::: Data shown :::

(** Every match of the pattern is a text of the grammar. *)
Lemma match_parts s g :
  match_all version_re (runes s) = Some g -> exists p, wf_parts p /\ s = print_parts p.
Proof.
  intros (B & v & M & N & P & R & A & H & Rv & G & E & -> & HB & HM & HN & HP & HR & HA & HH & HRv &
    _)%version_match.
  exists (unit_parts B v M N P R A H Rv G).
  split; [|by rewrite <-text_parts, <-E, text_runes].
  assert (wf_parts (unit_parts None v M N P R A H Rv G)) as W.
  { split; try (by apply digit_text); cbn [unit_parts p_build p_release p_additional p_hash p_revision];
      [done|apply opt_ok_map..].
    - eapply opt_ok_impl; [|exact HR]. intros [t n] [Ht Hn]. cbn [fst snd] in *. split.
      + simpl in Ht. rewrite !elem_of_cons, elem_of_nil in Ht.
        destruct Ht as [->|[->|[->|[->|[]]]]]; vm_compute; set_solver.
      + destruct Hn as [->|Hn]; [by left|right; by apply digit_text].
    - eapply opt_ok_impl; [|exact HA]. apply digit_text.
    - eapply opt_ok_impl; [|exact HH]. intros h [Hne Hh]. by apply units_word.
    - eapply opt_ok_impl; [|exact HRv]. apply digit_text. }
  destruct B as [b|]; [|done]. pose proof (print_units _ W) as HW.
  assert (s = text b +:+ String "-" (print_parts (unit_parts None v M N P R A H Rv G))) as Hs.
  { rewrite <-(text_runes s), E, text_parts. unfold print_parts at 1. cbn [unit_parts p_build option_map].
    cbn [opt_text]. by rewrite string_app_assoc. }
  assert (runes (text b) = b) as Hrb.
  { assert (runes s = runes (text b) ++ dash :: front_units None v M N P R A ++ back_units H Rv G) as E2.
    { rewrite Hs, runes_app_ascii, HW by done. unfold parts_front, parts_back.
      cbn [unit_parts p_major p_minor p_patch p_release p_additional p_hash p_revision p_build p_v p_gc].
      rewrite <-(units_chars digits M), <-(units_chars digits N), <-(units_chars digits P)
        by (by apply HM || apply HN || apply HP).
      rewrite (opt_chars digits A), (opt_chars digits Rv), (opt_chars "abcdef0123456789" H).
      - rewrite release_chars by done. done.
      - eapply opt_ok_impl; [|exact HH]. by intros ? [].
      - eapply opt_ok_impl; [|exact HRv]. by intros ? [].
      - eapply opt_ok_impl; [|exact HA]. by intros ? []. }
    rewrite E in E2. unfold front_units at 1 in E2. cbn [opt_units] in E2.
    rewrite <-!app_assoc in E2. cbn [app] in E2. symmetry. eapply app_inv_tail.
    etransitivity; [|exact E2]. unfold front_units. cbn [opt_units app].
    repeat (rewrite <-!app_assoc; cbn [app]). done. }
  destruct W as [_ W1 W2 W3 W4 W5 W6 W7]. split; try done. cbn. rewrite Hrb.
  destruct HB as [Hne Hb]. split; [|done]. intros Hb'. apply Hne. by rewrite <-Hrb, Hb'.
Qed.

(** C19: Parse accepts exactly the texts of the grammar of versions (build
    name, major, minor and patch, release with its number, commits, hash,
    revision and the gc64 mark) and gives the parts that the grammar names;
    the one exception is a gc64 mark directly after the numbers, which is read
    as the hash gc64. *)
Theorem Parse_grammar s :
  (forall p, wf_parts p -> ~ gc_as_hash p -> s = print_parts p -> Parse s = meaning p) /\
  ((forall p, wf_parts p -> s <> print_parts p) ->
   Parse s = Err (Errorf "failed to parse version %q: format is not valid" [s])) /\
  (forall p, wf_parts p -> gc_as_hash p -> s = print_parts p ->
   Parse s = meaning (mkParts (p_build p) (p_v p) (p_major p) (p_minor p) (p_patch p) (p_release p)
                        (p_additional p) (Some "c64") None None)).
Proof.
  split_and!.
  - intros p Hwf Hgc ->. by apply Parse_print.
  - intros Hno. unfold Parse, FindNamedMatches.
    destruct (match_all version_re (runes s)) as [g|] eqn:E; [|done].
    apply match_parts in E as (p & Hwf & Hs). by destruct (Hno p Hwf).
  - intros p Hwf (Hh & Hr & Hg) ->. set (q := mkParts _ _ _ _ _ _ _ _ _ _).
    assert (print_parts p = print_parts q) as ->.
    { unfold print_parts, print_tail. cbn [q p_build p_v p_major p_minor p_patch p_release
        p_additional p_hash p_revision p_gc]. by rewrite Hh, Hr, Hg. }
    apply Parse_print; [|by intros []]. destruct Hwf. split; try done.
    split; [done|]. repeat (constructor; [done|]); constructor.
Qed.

:::

- Task item -
In the data above, find each line that has the word "exists" and copy it out.

- Answer to the problem -
  match_all version_re (runes s) = Some g -> exists p, wf_parts p /\ s = print_parts p.
  exists (unit_parts B v M N P R A H Rv G).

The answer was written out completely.